Le chant du pinson
Les battements de son cœur s’accélérèrent et elle eut une courte inspiration joyeuse. Il était revenu ! Chaque année elle éprouvait davantage de joie lors des retrouvailles avec ce chant si joyeux et mélodieux. « Tchip-tchip-tchip-tchip-chett-chett-chett-chett-diddip-diddiooo ». Non, ce n’était pas tout à fait ça. Le chant du pinson est impossible à reproduire avec nos sons.
Elle dédaigna la brise glaciale qui s’éleva juste après. « C’est ça, fais-moi croire que l’hiver va durer. C’est trop tard maintenant. Je sais que le printemps arrive. Le pinson chante à nouveau à mes oreilles… Et tiens! Le forsythia de sous la fenêtre de Mme De Souza est en fleurs. Ah Ah ! Un hiver de plus derrière moi ! »
Le petit terrible du second déboula du petit chemin et elle sentit ses pieds et jambes menacés par son bolide. Tête baissée comme à son habitude, le petit morveux la dépassa sans dommage. Elle se surprit en train de sourire à l’adresse du petit garçon. Ce pinson avait ce drôle de pouvoir sur elle.
Enfin la brise cessa et elle sentit ses épaules se réchauffer sur son banc d’observation. Elle était descendue après son déjeuner, pour ne pas s’endormir sur son fauteuil rembourré. A sa grande déception sur elle-même, elle avait cédé à l’occupation des vieux: se mettre sur un banc et regarder les autres s’agiter. Et commenter in petto. C’était la faute de Charles aussi, il était tellement drôle dans ses commentaires sur les vivants qui l’entouraient, elle avait l’impression d’assister à un petit spectacle qui lui était réservé. Leur complicité permettait à Charles d’aller un peu plus loin dans les horreurs et les blagues de mauvais goût qu’il n’aurait même pas osé avec ses copains de pétanque. Qui n’étaient pourtant pas de première finesse.

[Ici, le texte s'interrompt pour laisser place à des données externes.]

(* ===== verification/MdnsOut.v ===== *)
(** Messages of the mDNS responder: apps/mdns/mdns_out.c. Records are written
    into an outgoing packet, packets are put together from the masks of a
    message and sent, and the timers that spread multicast messages.

    The state of the responder lies beside that of the stack and under the
    timers: the structures of hosts and services by address, and for each
    interface the host that is its client data. *)

From Stdlib Require Import ZArith Lia.
From stdpp Require Import base list numbers gmap.
From S2P Require Import Prelude Mmio Mem Memp Timeouts Pbuf Ip6Addr Chksum Udp Netif Ip6Out Mld6 Addrs Nd6 Stack MdnsDomain.

Open Scope Z_scope.

(* ------------------------------------------------------------------ *)
(** * Structures *)

Definition MDNS_OUTPUT_PACKET_SIZE : Z := 1450.
Definition LWIP_IANA_PORT_MDNS : Z := 5353.
Definition SRV_PRIORITY : Z := 0.
Definition SRV_WEIGHT : Z := 0.
Definition MDNS_TTL_10 : Z := 10.
Definition MDNS_TTL_120 : Z := 120.
Definition MDNS_TTL_4500 : Z := 4500.
Definition MDNS_MULTICAST_TIMEOUT : Z := 1000.
Definition MDNS_MULTICAST_PROBE_TIMEOUT : Z := 250.
Definition MDNS_MULTICAST_TIMEOUT_25TTL : Z := 30000.

Definition QUESTION_PROBE_HOST_ANY : Z := 0x10.
Definition QUESTION_PROBE_SERVICE_NAME_ANY : Z := 0x10.
Definition REPLY_HOST_AAAA : Z := 0x04.
Definition REPLY_HOST_PTR_V6 : Z := 0x08.
Definition REPLY_SERVICE_TYPE_PTR : Z := 0x10.
Definition REPLY_SERVICE_NAME_PTR : Z := 0x20.
Definition REPLY_SERVICE_SRV : Z := 0x40.
Definition REPLY_SERVICE_TXT : Z := 0x80.

Definition DNS_RRTYPE_PTR : Z := 12.
Definition DNS_RRTYPE_TXT : Z := 16.
Definition DNS_RRTYPE_AAAA : Z := 28.
Definition DNS_RRTYPE_SRV : Z := 33.
Definition DNS_RRTYPE_ANY : Z := 255.
Definition DNS_RRCLASS_IN : Z := 1.
Definition DNS_RRCLASS_ANY : Z := 255.
Definition DNS_FLAG1_RESPONSE : Z := 0x80.
Definition DNS_FLAG1_AUTHORATIVE : Z := 0x04.
Definition DNS_FLAG1_TRUNC : Z := 0x02.

(** A bit of a mask is set. *)
Definition has (mask bit : Z) : bool := negb (Z.land mask bit =? 0).
(* ===== verification/MdnsState.v ===== *)
(** The states of a host: probing, announcing, complete. Only the turns of
    the timer that probes and announces lead a host on; whatever else the
    responder is asked to do, received or woken by a timer to do leaves a host
    as it is or makes it start over. The probes that a run sends are counted
    beside it. *)

From Stdlib Require Import ZArith Lia.
From stdpp Require Import base list numbers gmap relations.
From S2P Require Import Prelude Mmio Mem Memp Timeouts Pbuf Ip6Addr Chksum Udp Netif Ip6Out Mld6 Addrs Nd6 Stack MdnsDomain MdnsOut MdnsIn Mdns.

Open Scope Z_scope.

(* ------------------------------------------------------------------ *)
(** * What is seen of a host *)

(** Its state and the packets sent for it. *)
Definition hview : Type := mdns_resp_state_enum_t * Z.
Definition view_of (x : mdns_host) : hview := (mstate x, sent_num x).

Definition before_announcing (q : mdns_resp_state_enum_t) : bool :=
  match q with MDNS_STATE_OFF | MDNS_STATE_PROBE_WAIT | MDNS_STATE_PROBING => true | _ => false end.

(** The states between two calls. *)
Inductive hview_ok : option hview -> Prop :=
| ho_none : hview_ok None
| ho_off : hview_ok (Some (MDNS_STATE_OFF, 0))
| ho_wait : hview_ok (Some (MDNS_STATE_PROBE_WAIT, 0))
| ho_probing n : 0 < n < 3 -> hview_ok (Some (MDNS_STATE_PROBING, n))
| ho_announce_wait : hview_ok (Some (MDNS_STATE_ANNOUNCE_WAIT, 0))
| ho_announcing : hview_ok (Some (MDNS_STATE_ANNOUNCING, 1))
| ho_complete : hview_ok (Some (MDNS_STATE_COMPLETE, 0)).

Create HintDb hviews.
#[export] Hint Constructors hview_ok : hviews.

(** A host that is not there, is new or waits to probe. *)
Definition starts_over (v : option hview) : bool :=
  match v with None | Some (MDNS_STATE_OFF, _) | Some (MDNS_STATE_PROBE_WAIT, _) => true | _ => false end.
Definition fresh (v : option hview) : Prop := starts_over v = true /\ hview_ok v.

Elle avait beau se souvenir de quelques unes de ses ignominies, elle n’avait pas son talent, sa vivacité d’esprit qui lui permettaient de capter un moment, une expression, une ressemblance et de proposer le commentaire juste, sarcastique, épouvantablement à propos. Malgré les années de vie commune, il avait toujours réussi à la surprendre et la faire rire à cet exercice. Ah bien sûr, il avait ses ritournelles, des petits surnoms qui revenaient toujours. Elle continuait à les utiliser pour elle-même, en souvenir de ces moments qui n’appartenaient qu’à eux. Elle avait tenté l’exercice avec son amie Josy, mais ce fut un fiasco. Aucun sens du second degré cette pauvre Josy, alors ce n’était pas pour s’aventurer au-delà du politiquement correct. Non pas que Josy n’aimait pas dire du mal dans le dos des gens. Ce qui lui manquait c’était l’élégance et la finesse de Charles. Alors elles parlaient tricot. Mon Dieu que c’était chiant de parler tricot avec Josy. Surtout depuis qu’elle allait être arrière grand-mère. Ca la démangeait de lui dire à quel point c’était décevant d’être arrière grand-mère. Qu’est-ce qui la retenait d’ailleurs ? Elle préférait attendre qu’elle tombe de haut toute seule, déception après déception. Ben non, ma pauvre Josy, tu ne verras ton arrière petit enfant qu’en photo au début, parce que les parents auront toujours mieux à faire que venir s’emmerder une après-midi dans ton appartement qui sent le vieux. Et lorsqu’enfin ils viendront te le présenter, tu ne pourras pas le prendre tout de suite, des fois que tu le fasses tomber. Ils te le poseront sur les genoux, le temps d’une photo et il ré-intégrera les bras de sa mère ou son couffin. Enfin son baby-kekchose. Et puis tu ne verras plus qu’en de rares occasions. De toute façon tu verras, ça ne fait pas du tout le même effet de tenir ce truc braillant et puant que quand c’était tes enfants ou tes petits-enfants. Et tout ce remue-ménage parce qu’il faut le changer, lui donner à manger, l’endormir, … c’est fatiguant. Mais continue ta layette va ! En point mousse, oui. C’est moche, mais c’est tout ce que tu sais faire.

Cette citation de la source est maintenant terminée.